→ **Description of the task**: Retype only the lines at the head of the records, first through the one with "Proof. unfold run, query, measure.", exactly as written.

[Saved entries]
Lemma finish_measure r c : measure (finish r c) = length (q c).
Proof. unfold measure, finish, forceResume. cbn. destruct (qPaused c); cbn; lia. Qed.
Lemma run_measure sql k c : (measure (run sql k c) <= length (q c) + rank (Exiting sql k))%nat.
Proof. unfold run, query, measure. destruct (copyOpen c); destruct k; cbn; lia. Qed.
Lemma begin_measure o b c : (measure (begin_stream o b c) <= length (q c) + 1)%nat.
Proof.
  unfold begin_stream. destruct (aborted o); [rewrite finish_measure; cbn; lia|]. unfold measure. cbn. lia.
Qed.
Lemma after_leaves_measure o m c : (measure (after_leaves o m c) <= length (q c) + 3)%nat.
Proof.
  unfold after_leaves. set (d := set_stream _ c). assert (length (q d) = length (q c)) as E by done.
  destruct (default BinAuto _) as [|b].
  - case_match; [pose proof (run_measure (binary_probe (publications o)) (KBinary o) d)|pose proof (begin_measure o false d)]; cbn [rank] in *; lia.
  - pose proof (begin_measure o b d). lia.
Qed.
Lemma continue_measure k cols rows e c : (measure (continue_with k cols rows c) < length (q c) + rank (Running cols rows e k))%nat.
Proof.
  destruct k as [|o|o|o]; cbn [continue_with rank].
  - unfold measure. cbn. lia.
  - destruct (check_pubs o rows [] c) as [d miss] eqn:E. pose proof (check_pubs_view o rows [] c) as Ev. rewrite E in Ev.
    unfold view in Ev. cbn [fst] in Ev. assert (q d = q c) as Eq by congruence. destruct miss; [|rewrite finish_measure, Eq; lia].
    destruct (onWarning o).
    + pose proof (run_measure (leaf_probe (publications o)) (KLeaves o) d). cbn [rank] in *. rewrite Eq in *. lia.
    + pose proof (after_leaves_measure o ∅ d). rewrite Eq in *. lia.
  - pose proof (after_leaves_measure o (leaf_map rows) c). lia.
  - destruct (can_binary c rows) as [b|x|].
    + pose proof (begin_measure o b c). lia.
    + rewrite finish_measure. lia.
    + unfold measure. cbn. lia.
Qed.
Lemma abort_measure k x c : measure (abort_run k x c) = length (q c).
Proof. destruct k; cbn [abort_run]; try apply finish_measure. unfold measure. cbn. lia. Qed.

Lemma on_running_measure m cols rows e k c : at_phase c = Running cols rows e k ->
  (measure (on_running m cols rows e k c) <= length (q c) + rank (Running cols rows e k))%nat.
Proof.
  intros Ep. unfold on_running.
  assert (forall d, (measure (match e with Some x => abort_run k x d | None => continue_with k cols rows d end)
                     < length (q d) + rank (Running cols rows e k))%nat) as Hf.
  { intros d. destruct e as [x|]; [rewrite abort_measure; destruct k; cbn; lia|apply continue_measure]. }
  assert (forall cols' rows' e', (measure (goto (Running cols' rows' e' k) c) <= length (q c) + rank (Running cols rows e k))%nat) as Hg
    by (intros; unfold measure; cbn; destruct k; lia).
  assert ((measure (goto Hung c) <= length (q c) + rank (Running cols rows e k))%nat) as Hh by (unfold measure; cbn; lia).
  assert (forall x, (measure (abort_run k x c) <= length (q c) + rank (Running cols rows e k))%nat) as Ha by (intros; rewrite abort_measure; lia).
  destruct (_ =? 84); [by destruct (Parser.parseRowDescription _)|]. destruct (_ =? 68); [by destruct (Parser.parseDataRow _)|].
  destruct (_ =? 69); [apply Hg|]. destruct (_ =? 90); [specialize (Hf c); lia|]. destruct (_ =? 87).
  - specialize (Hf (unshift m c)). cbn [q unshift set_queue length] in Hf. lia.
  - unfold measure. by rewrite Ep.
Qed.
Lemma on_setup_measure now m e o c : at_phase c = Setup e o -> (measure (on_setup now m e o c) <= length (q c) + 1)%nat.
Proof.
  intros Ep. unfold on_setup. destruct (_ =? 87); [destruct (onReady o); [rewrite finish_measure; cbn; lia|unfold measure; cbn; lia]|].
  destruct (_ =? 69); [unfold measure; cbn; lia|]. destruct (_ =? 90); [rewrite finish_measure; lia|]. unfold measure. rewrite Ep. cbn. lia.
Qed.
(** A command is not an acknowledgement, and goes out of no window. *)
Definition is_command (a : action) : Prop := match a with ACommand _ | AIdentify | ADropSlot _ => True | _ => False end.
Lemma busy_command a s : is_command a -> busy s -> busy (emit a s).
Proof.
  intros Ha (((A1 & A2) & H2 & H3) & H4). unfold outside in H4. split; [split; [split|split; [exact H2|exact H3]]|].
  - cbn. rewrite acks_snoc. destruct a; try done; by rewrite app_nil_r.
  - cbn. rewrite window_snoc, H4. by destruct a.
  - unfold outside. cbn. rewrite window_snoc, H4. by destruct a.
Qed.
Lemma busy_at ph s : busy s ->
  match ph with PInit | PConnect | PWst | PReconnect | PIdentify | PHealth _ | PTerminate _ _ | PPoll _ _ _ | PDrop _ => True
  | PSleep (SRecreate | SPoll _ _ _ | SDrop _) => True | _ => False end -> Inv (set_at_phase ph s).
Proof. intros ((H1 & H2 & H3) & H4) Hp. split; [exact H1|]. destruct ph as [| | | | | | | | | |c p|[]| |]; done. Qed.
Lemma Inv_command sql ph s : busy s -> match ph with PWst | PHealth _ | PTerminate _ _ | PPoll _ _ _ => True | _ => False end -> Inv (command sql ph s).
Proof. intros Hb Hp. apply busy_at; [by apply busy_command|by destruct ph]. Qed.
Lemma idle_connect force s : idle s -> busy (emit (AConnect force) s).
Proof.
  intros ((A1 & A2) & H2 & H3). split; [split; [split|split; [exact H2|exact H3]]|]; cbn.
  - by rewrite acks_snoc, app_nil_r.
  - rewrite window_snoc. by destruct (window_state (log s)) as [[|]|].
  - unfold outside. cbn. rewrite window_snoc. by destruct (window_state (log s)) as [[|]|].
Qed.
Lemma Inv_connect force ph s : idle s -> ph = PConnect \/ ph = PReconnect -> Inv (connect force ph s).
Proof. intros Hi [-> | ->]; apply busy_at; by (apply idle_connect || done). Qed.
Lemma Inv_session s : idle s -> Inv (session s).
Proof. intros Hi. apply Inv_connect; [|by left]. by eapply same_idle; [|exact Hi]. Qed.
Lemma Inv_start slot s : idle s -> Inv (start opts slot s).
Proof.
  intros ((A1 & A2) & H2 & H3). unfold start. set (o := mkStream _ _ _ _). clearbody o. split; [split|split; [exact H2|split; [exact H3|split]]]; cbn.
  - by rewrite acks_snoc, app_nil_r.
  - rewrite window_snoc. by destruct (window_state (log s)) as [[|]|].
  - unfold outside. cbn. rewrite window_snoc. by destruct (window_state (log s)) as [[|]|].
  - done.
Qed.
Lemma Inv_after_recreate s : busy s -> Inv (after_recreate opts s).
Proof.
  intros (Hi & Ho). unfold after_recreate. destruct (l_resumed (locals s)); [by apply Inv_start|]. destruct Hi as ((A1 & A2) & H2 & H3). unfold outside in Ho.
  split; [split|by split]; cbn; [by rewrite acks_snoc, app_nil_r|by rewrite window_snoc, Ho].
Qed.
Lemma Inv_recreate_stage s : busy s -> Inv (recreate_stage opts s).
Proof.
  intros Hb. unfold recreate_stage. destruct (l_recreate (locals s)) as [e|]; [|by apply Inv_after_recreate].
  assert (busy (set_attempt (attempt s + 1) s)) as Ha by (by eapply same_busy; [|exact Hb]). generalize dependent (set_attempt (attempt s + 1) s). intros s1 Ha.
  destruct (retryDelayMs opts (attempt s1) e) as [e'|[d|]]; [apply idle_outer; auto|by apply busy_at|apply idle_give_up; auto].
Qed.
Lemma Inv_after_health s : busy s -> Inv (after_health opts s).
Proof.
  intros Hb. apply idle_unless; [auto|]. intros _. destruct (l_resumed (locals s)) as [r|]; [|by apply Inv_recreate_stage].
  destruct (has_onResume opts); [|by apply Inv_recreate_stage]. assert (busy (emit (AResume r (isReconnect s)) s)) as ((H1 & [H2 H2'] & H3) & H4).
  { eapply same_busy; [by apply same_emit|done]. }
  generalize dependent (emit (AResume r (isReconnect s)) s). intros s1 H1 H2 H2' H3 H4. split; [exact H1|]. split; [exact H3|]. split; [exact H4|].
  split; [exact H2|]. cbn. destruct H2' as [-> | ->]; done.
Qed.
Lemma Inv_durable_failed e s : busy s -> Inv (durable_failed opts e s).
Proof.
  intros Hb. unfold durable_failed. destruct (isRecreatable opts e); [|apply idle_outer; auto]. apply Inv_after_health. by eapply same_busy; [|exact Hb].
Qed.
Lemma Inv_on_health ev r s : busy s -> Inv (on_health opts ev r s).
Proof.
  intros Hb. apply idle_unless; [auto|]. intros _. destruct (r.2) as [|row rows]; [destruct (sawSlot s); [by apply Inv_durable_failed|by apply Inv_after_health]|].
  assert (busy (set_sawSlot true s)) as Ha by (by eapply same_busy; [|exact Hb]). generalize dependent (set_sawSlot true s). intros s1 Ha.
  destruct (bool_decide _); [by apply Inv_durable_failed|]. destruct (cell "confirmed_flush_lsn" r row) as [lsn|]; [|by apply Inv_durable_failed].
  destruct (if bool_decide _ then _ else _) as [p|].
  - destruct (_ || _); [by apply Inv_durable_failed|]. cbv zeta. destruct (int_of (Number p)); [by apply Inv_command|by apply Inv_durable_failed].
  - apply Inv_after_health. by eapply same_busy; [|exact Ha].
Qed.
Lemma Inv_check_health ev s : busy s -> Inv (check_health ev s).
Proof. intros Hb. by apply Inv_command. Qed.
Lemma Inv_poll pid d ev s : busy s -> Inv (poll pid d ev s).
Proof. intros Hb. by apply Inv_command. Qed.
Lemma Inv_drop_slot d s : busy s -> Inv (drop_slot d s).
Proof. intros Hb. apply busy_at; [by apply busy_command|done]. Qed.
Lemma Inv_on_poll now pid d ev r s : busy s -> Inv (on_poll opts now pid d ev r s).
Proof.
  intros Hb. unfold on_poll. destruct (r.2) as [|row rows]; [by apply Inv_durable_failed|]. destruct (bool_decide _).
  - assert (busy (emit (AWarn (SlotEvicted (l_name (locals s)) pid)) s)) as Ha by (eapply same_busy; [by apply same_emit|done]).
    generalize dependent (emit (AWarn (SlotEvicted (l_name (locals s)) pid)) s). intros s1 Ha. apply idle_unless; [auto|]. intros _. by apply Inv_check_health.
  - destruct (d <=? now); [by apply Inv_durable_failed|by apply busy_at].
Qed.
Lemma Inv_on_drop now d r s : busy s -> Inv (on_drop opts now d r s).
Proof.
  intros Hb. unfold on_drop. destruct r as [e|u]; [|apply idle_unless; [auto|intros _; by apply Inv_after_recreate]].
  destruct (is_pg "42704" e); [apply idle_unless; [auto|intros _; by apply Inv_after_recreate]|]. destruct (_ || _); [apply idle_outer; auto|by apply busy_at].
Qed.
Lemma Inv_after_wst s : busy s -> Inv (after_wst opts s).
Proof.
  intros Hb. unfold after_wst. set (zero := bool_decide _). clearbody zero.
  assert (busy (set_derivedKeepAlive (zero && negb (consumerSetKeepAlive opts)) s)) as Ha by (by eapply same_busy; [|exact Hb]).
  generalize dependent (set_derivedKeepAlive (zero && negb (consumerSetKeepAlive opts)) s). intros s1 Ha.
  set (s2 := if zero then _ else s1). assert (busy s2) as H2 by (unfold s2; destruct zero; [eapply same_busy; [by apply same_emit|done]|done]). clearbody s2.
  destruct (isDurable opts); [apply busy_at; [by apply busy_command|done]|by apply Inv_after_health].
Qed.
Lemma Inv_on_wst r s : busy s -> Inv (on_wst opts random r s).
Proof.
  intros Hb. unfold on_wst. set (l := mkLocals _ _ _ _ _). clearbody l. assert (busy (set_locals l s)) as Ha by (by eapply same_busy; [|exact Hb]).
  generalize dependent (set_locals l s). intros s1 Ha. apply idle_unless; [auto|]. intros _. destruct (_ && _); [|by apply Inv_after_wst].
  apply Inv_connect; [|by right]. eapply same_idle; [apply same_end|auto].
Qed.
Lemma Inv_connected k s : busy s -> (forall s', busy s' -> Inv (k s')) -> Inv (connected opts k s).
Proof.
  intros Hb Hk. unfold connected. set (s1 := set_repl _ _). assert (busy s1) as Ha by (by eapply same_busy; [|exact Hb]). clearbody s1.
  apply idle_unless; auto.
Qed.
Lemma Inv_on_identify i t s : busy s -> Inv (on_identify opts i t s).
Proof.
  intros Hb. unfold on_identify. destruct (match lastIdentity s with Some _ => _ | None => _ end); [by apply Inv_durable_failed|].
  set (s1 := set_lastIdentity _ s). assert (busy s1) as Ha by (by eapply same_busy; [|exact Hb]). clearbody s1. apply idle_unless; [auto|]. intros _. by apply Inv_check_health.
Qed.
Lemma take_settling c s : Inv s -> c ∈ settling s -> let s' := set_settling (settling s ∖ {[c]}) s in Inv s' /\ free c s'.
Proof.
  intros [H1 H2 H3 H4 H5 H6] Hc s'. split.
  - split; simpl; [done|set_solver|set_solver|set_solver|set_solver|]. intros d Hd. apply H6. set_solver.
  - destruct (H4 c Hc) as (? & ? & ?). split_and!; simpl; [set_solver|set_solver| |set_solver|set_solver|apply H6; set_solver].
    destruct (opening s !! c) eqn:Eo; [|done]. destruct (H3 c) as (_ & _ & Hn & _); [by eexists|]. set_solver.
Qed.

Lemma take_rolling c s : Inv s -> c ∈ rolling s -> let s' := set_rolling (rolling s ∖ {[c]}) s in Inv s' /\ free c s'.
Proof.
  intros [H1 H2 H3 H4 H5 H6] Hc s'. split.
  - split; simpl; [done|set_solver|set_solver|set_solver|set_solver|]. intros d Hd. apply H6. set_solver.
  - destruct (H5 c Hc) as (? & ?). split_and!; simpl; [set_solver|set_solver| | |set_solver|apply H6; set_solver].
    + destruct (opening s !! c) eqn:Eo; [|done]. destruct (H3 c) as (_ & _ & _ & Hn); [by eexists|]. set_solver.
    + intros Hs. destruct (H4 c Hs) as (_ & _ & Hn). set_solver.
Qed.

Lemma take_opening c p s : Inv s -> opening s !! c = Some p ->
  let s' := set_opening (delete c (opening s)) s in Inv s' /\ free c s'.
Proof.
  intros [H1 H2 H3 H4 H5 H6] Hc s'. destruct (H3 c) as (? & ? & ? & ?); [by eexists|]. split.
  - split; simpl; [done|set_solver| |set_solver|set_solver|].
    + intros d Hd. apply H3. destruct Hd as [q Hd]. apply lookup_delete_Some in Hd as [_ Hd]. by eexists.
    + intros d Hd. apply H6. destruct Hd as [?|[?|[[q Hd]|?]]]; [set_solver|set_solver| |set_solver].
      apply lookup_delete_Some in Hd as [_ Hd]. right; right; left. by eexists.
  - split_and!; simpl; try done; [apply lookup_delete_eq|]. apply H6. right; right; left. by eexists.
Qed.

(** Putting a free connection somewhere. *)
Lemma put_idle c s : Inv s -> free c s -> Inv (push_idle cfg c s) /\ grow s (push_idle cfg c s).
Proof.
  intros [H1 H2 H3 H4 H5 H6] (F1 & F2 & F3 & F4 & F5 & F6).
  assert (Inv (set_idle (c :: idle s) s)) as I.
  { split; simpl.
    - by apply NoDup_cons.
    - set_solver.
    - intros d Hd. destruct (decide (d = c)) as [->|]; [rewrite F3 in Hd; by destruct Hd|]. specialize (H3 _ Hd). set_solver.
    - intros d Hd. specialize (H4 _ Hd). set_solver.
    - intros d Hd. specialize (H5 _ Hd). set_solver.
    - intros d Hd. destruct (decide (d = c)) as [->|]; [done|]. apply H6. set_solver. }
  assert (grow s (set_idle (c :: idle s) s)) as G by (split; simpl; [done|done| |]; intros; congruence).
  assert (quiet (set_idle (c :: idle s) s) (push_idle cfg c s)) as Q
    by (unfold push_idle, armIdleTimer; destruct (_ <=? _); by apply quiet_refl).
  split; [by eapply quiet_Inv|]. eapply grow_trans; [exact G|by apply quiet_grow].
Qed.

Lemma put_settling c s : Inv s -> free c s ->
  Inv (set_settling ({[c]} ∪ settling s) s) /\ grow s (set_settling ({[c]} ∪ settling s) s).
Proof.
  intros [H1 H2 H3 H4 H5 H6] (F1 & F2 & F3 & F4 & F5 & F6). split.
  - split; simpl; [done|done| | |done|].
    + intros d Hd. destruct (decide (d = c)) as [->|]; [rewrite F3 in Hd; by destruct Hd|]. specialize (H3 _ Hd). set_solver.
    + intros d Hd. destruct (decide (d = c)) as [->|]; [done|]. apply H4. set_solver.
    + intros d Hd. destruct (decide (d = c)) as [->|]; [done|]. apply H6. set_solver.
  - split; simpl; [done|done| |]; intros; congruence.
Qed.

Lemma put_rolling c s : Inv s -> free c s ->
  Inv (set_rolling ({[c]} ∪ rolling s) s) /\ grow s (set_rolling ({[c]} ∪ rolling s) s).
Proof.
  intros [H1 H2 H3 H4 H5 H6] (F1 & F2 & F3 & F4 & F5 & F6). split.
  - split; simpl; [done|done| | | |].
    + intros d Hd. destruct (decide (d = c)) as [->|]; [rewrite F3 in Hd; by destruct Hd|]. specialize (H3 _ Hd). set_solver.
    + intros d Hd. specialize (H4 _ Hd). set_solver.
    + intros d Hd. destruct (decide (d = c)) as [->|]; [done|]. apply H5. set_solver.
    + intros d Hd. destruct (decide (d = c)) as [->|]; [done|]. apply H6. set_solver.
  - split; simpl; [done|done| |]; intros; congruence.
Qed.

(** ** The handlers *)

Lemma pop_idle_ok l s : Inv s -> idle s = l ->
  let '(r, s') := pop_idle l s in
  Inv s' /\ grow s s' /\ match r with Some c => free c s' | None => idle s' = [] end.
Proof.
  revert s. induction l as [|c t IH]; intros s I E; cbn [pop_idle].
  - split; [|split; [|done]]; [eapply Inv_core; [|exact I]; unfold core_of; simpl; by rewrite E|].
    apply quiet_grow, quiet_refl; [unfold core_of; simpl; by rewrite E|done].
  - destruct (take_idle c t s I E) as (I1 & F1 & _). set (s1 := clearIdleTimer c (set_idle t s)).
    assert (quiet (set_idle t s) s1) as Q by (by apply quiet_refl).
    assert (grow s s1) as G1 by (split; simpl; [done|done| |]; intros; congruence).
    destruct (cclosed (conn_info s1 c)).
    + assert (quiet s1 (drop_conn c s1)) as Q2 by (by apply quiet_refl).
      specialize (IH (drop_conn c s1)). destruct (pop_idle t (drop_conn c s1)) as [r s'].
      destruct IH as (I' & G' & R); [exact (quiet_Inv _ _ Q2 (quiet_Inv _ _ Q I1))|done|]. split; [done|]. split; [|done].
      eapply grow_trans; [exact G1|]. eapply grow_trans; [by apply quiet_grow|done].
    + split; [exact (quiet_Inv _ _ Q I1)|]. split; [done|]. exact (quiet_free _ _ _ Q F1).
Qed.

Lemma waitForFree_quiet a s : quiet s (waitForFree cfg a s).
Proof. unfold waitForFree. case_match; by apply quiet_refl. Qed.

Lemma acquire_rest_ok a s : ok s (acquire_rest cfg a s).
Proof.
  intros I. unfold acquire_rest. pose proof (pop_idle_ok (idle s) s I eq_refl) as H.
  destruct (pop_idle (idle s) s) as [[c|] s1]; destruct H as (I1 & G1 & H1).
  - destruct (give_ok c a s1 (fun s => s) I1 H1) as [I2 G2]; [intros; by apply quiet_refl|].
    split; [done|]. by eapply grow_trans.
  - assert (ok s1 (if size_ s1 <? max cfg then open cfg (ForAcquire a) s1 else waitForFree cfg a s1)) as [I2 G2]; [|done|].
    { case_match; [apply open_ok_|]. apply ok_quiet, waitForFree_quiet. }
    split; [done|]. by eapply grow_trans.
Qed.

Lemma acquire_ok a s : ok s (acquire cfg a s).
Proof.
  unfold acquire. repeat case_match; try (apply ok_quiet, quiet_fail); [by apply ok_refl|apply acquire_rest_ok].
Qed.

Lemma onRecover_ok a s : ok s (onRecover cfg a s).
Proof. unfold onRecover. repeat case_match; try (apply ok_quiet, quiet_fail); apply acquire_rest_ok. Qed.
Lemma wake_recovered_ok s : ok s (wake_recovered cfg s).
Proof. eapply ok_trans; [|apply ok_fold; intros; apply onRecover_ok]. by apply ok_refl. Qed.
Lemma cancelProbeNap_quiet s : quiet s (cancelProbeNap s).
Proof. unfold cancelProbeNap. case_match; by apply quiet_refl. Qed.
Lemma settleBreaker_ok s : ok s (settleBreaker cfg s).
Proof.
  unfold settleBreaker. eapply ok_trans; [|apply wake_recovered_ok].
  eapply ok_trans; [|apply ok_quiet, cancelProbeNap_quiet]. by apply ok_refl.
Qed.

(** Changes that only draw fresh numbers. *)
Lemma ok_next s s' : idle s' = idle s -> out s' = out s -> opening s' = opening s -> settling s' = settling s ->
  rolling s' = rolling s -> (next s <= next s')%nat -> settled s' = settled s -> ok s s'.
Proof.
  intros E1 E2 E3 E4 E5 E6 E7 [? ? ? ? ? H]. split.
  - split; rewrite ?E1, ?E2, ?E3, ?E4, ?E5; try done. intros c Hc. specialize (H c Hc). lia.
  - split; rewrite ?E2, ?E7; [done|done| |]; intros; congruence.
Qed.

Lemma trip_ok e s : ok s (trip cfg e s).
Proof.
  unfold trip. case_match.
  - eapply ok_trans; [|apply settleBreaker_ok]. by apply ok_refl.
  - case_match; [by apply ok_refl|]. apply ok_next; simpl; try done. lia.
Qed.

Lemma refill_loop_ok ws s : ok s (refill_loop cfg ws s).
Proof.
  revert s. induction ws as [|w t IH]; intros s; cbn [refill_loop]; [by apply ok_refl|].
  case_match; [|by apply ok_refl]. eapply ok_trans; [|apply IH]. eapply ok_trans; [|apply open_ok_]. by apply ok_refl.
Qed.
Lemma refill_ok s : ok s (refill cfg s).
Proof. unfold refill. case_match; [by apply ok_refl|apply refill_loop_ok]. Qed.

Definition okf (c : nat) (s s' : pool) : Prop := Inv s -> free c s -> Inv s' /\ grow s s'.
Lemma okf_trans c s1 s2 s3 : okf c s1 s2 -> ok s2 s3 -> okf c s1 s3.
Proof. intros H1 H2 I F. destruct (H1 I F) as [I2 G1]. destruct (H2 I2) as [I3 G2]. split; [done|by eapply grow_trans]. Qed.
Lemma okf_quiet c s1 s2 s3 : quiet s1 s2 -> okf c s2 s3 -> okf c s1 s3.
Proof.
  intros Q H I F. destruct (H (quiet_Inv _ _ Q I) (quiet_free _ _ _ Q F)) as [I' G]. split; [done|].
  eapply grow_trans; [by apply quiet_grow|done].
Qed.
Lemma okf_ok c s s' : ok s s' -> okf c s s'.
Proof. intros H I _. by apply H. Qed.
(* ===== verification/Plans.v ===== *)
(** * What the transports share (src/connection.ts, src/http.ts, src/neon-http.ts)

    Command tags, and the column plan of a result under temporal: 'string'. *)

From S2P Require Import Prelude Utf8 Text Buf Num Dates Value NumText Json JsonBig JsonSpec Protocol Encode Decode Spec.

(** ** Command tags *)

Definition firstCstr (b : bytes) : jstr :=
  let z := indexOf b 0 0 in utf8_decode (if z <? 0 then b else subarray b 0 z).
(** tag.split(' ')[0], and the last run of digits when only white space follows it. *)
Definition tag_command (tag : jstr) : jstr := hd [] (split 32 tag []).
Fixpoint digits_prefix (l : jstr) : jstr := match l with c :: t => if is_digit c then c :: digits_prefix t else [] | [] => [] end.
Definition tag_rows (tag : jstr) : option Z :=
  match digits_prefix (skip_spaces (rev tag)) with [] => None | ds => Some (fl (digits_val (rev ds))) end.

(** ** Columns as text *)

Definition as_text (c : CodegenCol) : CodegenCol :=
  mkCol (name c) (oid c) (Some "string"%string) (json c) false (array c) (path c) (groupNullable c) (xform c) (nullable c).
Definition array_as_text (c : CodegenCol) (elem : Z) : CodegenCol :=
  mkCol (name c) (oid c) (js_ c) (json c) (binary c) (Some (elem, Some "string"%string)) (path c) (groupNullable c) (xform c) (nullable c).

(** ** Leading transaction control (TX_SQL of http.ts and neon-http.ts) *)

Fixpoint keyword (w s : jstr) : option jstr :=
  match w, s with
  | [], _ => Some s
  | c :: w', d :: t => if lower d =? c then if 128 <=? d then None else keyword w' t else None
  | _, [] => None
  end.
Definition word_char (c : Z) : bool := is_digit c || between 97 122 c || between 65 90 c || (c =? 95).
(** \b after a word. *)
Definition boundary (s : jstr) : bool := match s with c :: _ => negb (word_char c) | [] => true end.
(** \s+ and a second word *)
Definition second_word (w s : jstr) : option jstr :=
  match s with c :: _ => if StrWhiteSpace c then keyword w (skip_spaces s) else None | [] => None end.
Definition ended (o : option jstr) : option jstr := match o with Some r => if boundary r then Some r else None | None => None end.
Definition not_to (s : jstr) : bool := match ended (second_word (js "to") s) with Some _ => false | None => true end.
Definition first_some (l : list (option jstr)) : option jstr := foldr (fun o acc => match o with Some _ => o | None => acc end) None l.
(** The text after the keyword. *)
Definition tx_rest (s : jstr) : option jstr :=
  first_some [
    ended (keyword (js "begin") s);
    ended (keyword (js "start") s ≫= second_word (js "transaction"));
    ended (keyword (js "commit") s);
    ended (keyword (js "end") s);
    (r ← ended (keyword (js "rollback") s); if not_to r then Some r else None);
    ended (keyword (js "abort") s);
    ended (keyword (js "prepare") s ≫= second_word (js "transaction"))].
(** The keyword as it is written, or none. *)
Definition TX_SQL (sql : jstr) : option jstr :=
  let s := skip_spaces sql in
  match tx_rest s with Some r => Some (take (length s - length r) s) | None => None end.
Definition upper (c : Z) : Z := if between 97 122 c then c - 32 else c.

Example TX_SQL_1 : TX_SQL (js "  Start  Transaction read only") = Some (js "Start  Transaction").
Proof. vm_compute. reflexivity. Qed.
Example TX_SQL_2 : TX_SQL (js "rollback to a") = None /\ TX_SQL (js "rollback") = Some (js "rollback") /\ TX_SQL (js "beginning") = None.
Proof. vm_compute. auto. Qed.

→ **Solution**:
Lemma finish_measure r c : measure (finish r c) = length (q c).
Proof. unfold measure, finish, forceResume. cbn. destruct (qPaused c); cbn; lia. Qed.
Lemma run_measure sql k c : (measure (run sql k c) <= length (q c) + rank (Exiting sql k))%nat.
Proof. unfold run, query, measure. destruct (copyOpen c); destruct k; cbn; lia. Qed.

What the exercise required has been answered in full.